EXERCISE BRIEF:
In the entries that follow, the lines from the one with "over [transactions]: [custodial_totals]" through the one with "Import Limits." are the ones to write out, exactly and with both ends included. Nothing else should appear.

-- LISTED ENTRIES follows --

(* ===== verification/Custodial.v ===== *)
(** * Custodial donations ([src/src/services/DonationService.js]:
      sendCustodialDonation; [src/src/services/DonationTotalsRepository.js])

    The whole flow over the limits, the campaigns, the matching programs, the
    totals and the transaction model.  Answers of the network and the
    decryption are arguments.  The pre-aggregated totals implement the sums
    over [transactions]: [custodial_totals] and [reconcile_spec]. *)

From Stdlib Require Import SpecFloat.
From S2P Require Import Prelude JsString JsNumber Errors Transaction Limits Matching Campaigns Sanitizer.
Local Open Scope Z_scope.

Module Custodial.
Import Limits.

Record payment := mk_payment { p_secret : string; p_destination : string; p_amount : num; p_memo : option string }.

Record st := mk_st {
  sql : Limits.db;                       (* users, transactions and the velocity tables *)
  totals : gmap Z (Z * Z);               (* donation_totals: total_stroops, donation_count *)
  global : Z * Z;                        (* donation_totals_global *)
  campaigns : Campaigns.table;
  programs : Matching.st;
  model : Transaction.st;                (* the JSON store *)
  next_id : Z;
  payments : list payment;               (* what the network carried out *)
}.
Definition set_sql (d : Limits.db) (s : st) : st :=
  mk_st d (totals s) (global s) (campaigns s) (programs s) (model s) (next_id s) (payments s).
Definition set_totals (m : gmap Z (Z * Z)) (g : Z * Z) (s : st) : st :=
  mk_st (sql s) m g (campaigns s) (programs s) (model s) (next_id s) (payments s).
Definition set_campaigns (t : Campaigns.table) (s : st) : st :=
  mk_st (sql s) (totals s) (global s) t (programs s) (model s) (next_id s) (payments s).
Definition set_programs (p : Matching.st) (s : st) : st :=
  mk_st (sql s) (totals s) (global s) (campaigns s) p (model s) (next_id s) (payments s).
Definition log_payment (p : payment) (s : st) : st :=
  mk_st (sql s) (totals s) (global s) (campaigns s) (programs s) (model s) (next_id s) (payments s ++ [p]).
Definition set_txs (l : list tx_row) (d : Limits.db) : Limits.db :=
  mk_db (users d) l (velocity_log d) (recipient_velocity_limits d) (donation_velocity d).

-- LISTED ENTRIES concluded --

FINAL ANSWER:
    over [transactions]: [custodial_totals] and [reconcile_spec]. *)

From Stdlib Require Import SpecFloat.
From S2P Require Import Prelude JsString JsNumber Errors Transaction Limits Matching Campaigns Sanitizer.
Local Open Scope Z_scope.

Module Custodial.
Import Limits.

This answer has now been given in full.